Stored data
____

(* ===== verification/Recorder.v ===== *)
(** * Recording supervision

    Models the supervision of the recording processes: [Recorder] of
    [src/backend/app/recording/recorder.py] (pause, resume, retirement, respawn
    with backoff, the memory watchdog), the admission gate of
    [ingress_gate.py] and the disk policy of [storage.py].

    Everything that touches a process runs under the recorder's lock, so a method
    is one operation.  What the system answers during it is an [env]: whether a
    child has exited, how a retirement or a spawn ends, memory sizes, the source
    policy and the clock.  A [Popen] object is a number.  [children] is a ghost
    field, the processes started whose exit the recorder has not seen; it is
    written where a child is created, reaped or found dead, and never read.

    Left out: paths, command lines, logs, the index of finished segments, and
    the threads of the two loops. *)

From Stdlib Require Import ZArith QArith Qminmax Lia Lqa.
From stdpp Require Import fin_maps fin_sets.
From S2P Require Import Prelude Admission.
#[local] Open Scope Z_scope.

Module Recorder.
Import Admission.Identity.

Definition _RSS_LIMIT_BYTES : Z := 256 * 1024 * 1024.
Definition _BACKOFF_BASE : Q := 5.
Definition _BACKOFF_MAX : Q := 120.
Definition _HEALTHY_AFTER : Q := 60.
Definition MAX_HOLDS : Z := 32.

(** The exception a call into the system raised, if any. *)
Record env := mkEnv {
  exited : string → bool;              (* [proc.poll() is not None] *)
  retire_process : string → option exn;
  rss_bytes : string → option Z;
  kill : string → option exn;          (* [proc.kill(); proc.wait(timeout=5)] *)
  permits : string → result bool;      (* the source policy and the owned ingress *)
  popen : string → option exn;
  clock : string → nat → Q             (* the readings made for a camera, in order *)
}.

Record Recorder := mkRecorder {
  _procs : gmap string Z; _spawned_at : gmap string Q; _fails : gmap string Z; _retry_at : gmap string Q;
  _cameras : list string; _paused : bool; _held : gmap string bool;
  next_process : Z; children : gmap Z string
}.

Definition recorder : Recorder := mkRecorder ∅ ∅ ∅ ∅ [] false ∅ 0 ∅.

Definition set_procs m r := mkRecorder m (_spawned_at r) (_fails r) (_retry_at r) (_cameras r) (_paused r) (_held r) (next_process r) (children r).
Definition set_spawned m r := mkRecorder (_procs r) m (_fails r) (_retry_at r) (_cameras r) (_paused r) (_held r) (next_process r) (children r).
Definition set_fails m r := mkRecorder (_procs r) (_spawned_at r) m (_retry_at r) (_cameras r) (_paused r) (_held r) (next_process r) (children r).
Definition set_retry m r := mkRecorder (_procs r) (_spawned_at r) (_fails r) m (_cameras r) (_paused r) (_held r) (next_process r) (children r).
Definition set_cameras cs r := mkRecorder (_procs r) (_spawned_at r) (_fails r) (_retry_at r) cs (_paused r) (_held r) (next_process r) (children r).
Definition set_paused b r := mkRecorder (_procs r) (_spawned_at r) (_fails r) (_retry_at r) (_cameras r) b (_held r) (next_process r) (children r).
Definition set_held h r := mkRecorder (_procs r) (_spawned_at r) (_fails r) (_retry_at r) (_cameras r) (_paused r) h (next_process r) (children r).

(** The child of a camera is dead. *)
Definition buried (camera_id : string) (r : Recorder) : Recorder :=
  mkRecorder (_procs r) (_spawned_at r) (_fails r) (_retry_at r) (_cameras r) (_paused r) (_held r) (next_process r)
    (match _procs r !! camera_id with Some p => delete p (children r) | None => children r end).

(** [2 ** (fails - 1)] is converted to a float, which fails from 2^1024 on. *)
Definition _retry_delay (camera_id : string) (r : Recorder) : result Q :=
  let fails := default 0 (_fails r !! camera_id) in
  if fails <=? 0 then Ok 0%Q else
  _ ← raise_if (1024 <=? fails - 1) OverflowError;
  Ok (Qmin (_BACKOFF_BASE * inject_Z (2 ^ (fails - 1))) _BACKOFF_MAX).

Definition _forget (camera_id : string) (r : Recorder) : Recorder :=
  set_procs (delete camera_id (_procs r)) (set_spawned (delete camera_id (_spawned_at r))
    (set_fails (delete camera_id (_fails r)) (set_retry (delete camera_id (_retry_at r)) r))).

(** [self._retry_at[camera_id] = time.monotonic() + self._retry_delay(camera_id)] *)
Definition back_off (camera_id : string) (now : Q) : M Recorder unit :=
  r ← get;
  delay ← lift (_retry_delay camera_id r);
  modify (λ r, set_retry (<[camera_id := (now + delay)%Q]> (_retry_at r)) r).

(** The running child exited on its own: the failure is booked. *)
Definition book_exit (E : env) (camera_id : string) : M Recorder unit :=
  r ← get;
  let ran := (clock E camera_id 0 - default 0 (_spawned_at r !! camera_id))%Q in
  _ ← modify (λ r, set_spawned (delete camera_id (_spawned_at r)) r);
  _ ← modify (λ r, set_procs (delete camera_id (_procs r)) (buried camera_id r));
  _ ← modify (λ r, set_fails (<[camera_id := if Qle_bool _HEALTHY_AFTER ran then 0 else default 0 (_fails r !! camera_id) + 1]> (_fails r)) r);
  back_off camera_id (clock E camera_id 1).

Definition started (camera_id : string) (now : Q) (r : Recorder) : Recorder :=
  mkRecorder (<[camera_id := next_process r]> (_procs r)) (<[camera_id := now]> (_spawned_at r)) (_fails r) (_retry_at r)
    (_cameras r) (_paused r) (_held r) (next_process r + 1) (<[next_process r := camera_id]> (children r)).

Definition _spawn_hub_locked (E : env) (camera_id : string) : M Recorder unit :=
  r ← get;
  match _procs r !! camera_id with
  | Some _ => match exited E camera_id with true => book_exit E camera_id | false => mret tt end
  | None =>
      match Qle_bool (default 0%Q (_retry_at r !! camera_id)) (clock E camera_id 0) with
      | false => mret tt
      | true =>
          match popen E camera_id with
          | Some e => raise e
          | None => modify (started camera_id (clock E camera_id 1))
          end
      end
  end.

Definition held_locked (camera_id : string) (r : Recorder) : bool := bool_decide (is_Some (_held r !! camera_id)).

Definition _spawn_locked (E : env) (camera_id : string) : M Recorder unit :=
  r ← get;
  match _paused r || held_locked camera_id r with
  | true => mret tt
  | false =>
      ok ← lift (permits E camera_id);
      match ok with true => _spawn_hub_locked E camera_id | false => mret tt end
  end.

Definition _retire_locked (E : env) (camera_id : string) : M Recorder unit :=
  r ← get;
  match _procs r !! camera_id, retire_process E camera_id with
  | Some _, Some e => raise e
  | _, _ => modify (λ r, _forget camera_id (buried camera_id r))
  end.

(** One child of [_terminate_all_locked]; [true] when it would not go. *)
Definition terminate_one (E : env) (failed : bool) (camera_id : string) (r : Recorder) : Recorder * bool :=
  match retire_process E camera_id with
  | Some _ => (r, true)
  | None => (_forget camera_id (buried camera_id r), failed)
  end.

Definition terminate_each (E : env) (cameras : list string) (r : Recorder) : Recorder * bool :=
  foldl (λ '(r, failed) c, terminate_one E failed c r) (r, false) cameras.

(** [{*self._fails, *self._retry_at, *self._spawned_at} - self._procs.keys()] *)
Definition idle_keys (r : Recorder) : gset string := (dom (_fails r) ∪ dom (_retry_at r) ∪ dom (_spawned_at r)) ∖ dom (_procs r).

Definition _terminate_all_locked (E : env) : M Recorder unit := λ r,
  let '(r, failed) := terminate_each E (map_to_list (_procs r)).*1 r in
  let r := foldl (λ r c, _forget c r) r (elements (idle_keys r)) in
  (r, raise_if failed (RuntimeError "one or more recording processes did not confirm exit")).

(** [start], the part under the lock. *)
Definition start (E : env) (cameras : list string) : M Recorder unit :=
  _ ← modify (set_cameras cameras);
  r ← get;
  _ ← for_each (_retire_locked E) (List.filter (λ c, negb (bool_decide (c ∈ cameras))) (map_to_list (_procs r)).*1);
  for_each (_spawn_locked E) cameras.

Definition pause (E : env) : M Recorder unit :=
  r ← get;
  match _paused r && bool_decide (_procs r = ∅) with
  | true => mret tt
  | false => _ ← modify (set_paused true); _terminate_all_locked E
  end.

Definition resume (E : env) : M Recorder unit :=
  r ← get;
  _ ← (match _paused r && negb (bool_decide (_procs r = ∅)) with true => _terminate_all_locked E | false => mret tt end);
  modify (set_paused false).

(** One camera of [_watchdog_locked]. *)
Definition watch (E : env) (camera_id : string) : M Recorder unit :=
  match exited E camera_id with
  | true => mret tt
  | false =>
      match rss_bytes E camera_id with
      | None => mret tt
      | Some rss =>
          match rss <=? _RSS_LIMIT_BYTES, kill E camera_id with
          | true, _ | false, Some _ => mret tt
          | false, None =>
              _ ← modify (λ r, set_procs (delete camera_id (_procs r)) (buried camera_id r));
              _ ← modify (λ r, set_spawned (delete camera_id (_spawned_at r)) r);
              _ ← modify (λ r, set_fails (<[camera_id := default 0 (_fails r !! camera_id) + 1]> (_fails r)) r);
              back_off camera_id (clock E camera_id 0)
          end
      end
  end.

Definition _watchdog_locked (E : env) : M Recorder unit :=
  r ← get; for_each (watch E) (map_to_list (_procs r)).*1.

(** One supervision pass of [_maintain]; [E] answers the watchdog, [E'] the
    respawns after it. *)
Definition supervise (E E' : env) : M Recorder unit :=
  r ← get;
  match _paused r with
  | true => mret tt
  | false => _ ← _watchdog_locked E; r ← get; for_each (_spawn_locked E') (_cameras r)
  end.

____

### REQUIRED WORK:
Keep to the lines above, from the first one through the line where "field, the processes" appears, and copy them exactly.

### EXPECTED ANSWER:
(* ===== verification/Recorder.v ===== *)
(** * Recording supervision

    Models the supervision of the recording processes: [Recorder] of
    [src/backend/app/recording/recorder.py] (pause, resume, retirement, respawn
    with backoff, the memory watchdog), the admission gate of
    [ingress_gate.py] and the disk policy of [storage.py].

    Everything that touches a process runs under the recorder's lock, so a method
    is one operation.  What the system answers during it is an [env]: whether a
    child has exited, how a retirement or a spawn ends, memory sizes, the source
    policy and the clock.  A [Popen] object is a number.  [children] is a ghost
    field, the processes started whose exit the recorder has not seen; it is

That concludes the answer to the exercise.